When GPUs are not used, InferenceSense spins up isolated containers that serve paid inference workloads on open weight models, including DeepSeek, Qwen, Kimi, GLM, and MiniMax. When the operator scheduler needs to recover hardware, inference workloads are brought forward and GPUs are returned. FriendliAI says the transfer occurs in a matter of seconds.
Demand is aggregated through FriendliAI’s direct clients and through inference aggregators such as OpenRouter. The operator supplies the capacity; FriendliAI handles demand pipeline, model optimization, and service stack. There are no upfront fees or minimum commitments. A real-time dashboard shows traders which models are running, tokens in process, and revenue accrued.
Why Token Yield Outperforms Raw Capacity Rental
GPU spot markets from vendors like CoreWeave, Lambda Labs, and RunPod involve the cloud provider renting its own hardware from a third party. InferenceSense runs on hardware already owned by the neocloud operator, and the operator defines which nodes participate and establishes programming agreements with FriendliAI in advance. The distinction matters: spot markets monetize capacity, InferenceSense monetizes tokens.
GPU hourly token throughput determines how much InferenceSense can actually earn during unused windows. FriendliAI claims that its engine offers two to three times the performance of a standard vLLM implementation, although Chun notes that the figure varies depending on the type of workload. Most competing inference stacks are based on open source Python-based frameworks. The FriendliAI engine is written in C++ and uses custom GPU cores instead of Nvidia’s cuDNN library.

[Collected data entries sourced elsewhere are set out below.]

Definition setTenants (t : Tenants.Store) (s : Api') : Api' :=
  {| apRuns := apRuns s; apAgents := apAgents s; apVersions := apVersions s; apMembers := apMembers s; apTenants := t;
     apKV := apKV s; apKVMaxValueSize := apKVMaxValueSize s; apMemory := apMemory s; apKeys := apKeys s;
     apSinks := apSinks s; apLog := apLog s |}.

Definition setData (kv : option fileKVStore) (mem : option fileMemoryStore) (s : Api') : Api' :=
  {| apRuns := apRuns s; apAgents := apAgents s; apVersions := apVersions s; apMembers := apMembers s;
     apTenants := apTenants s; apKV := kv; apKVMaxValueSize := apKVMaxValueSize s; apMemory := mem; apKeys := apKeys s;
     apSinks := apSinks s; apLog := apLog s |}.

Definition setKeys (k : option APIKeyStore) (s : Api') : Api' :=
  {| apRuns := apRuns s; apAgents := apAgents s; apVersions := apVersions s; apMembers := apMembers s;
     apTenants := apTenants s; apKV := apKV s; apKVMaxValueSize := apKVMaxValueSize s; apMemory := apMemory s; apKeys := k;
     apSinks := apSinks s; apLog := apLog s |}.

Definition setSinks (m : gmap string EventSink) (s : Api') : Api' :=
  {| apRuns := apRuns s; apAgents := apAgents s; apVersions := apVersions s; apMembers := apMembers s;
     apTenants := apTenants s; apKV := apKV s; apKVMaxValueSize := apKVMaxValueSize s; apMemory := apMemory s;
     apKeys := apKeys s; apSinks := m; apLog := apLog s |}.

(** The run handlers see the agents of the store; a failing lookup finds none. *)
Definition runServer (cancelled : bool) (s : Api') : Server B St :=
  let r := apRuns s in
  {| sRuns := sRuns r; sLimiter := sLimiter r; sBudget := sBudget r; sExecutor := sExecutor r;
     sAgents t a := match GetAgent cancelled t a (apAgents s) with inr found => found | inl _ => None end;
     sFaults := sFaults r |}.

Definition onRuns (rq : Request) (f : Server B St → Response * Server B St) (s : Api') : Answer * Api' :=
  let '(r, s') := f (runServer (rqCancelled rq) s) in (ERun r, setServer s' s).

The company has created its own model rendering layer to partition and run models on hardware, with its own implementations of speculative decoding, quantization, and KV cache management.
Since the FriendliAI engine processes more tokens per GPU hour than a standard vLLM stack, operators should generate more revenue per unused cycle than they could with their own inference service.
What AI engineers should consider when evaluating inference costs
For AI engineers evaluating where to run inference workloads, the decision between neocloud versus hyperscaler has typically come down to price and availability.
InferenceSense adds a new consideration: if neoclouds can monetize idle capacity through inference, they have more economic incentives to keep token prices competitive.
That’s not a reason to change infrastructure decisions today: it’s still early. But engineers tracking the total cost of inference should watch to see whether the adoption of platforms like InferenceSense in the neocloud puts downward pressure on API prices for models like DeepSeek and Qwen over the next 12 months.
"When we have more efficient suppliers, the overall cost will go down," Chun said. "With InferenceSense we can help make these models cheaper."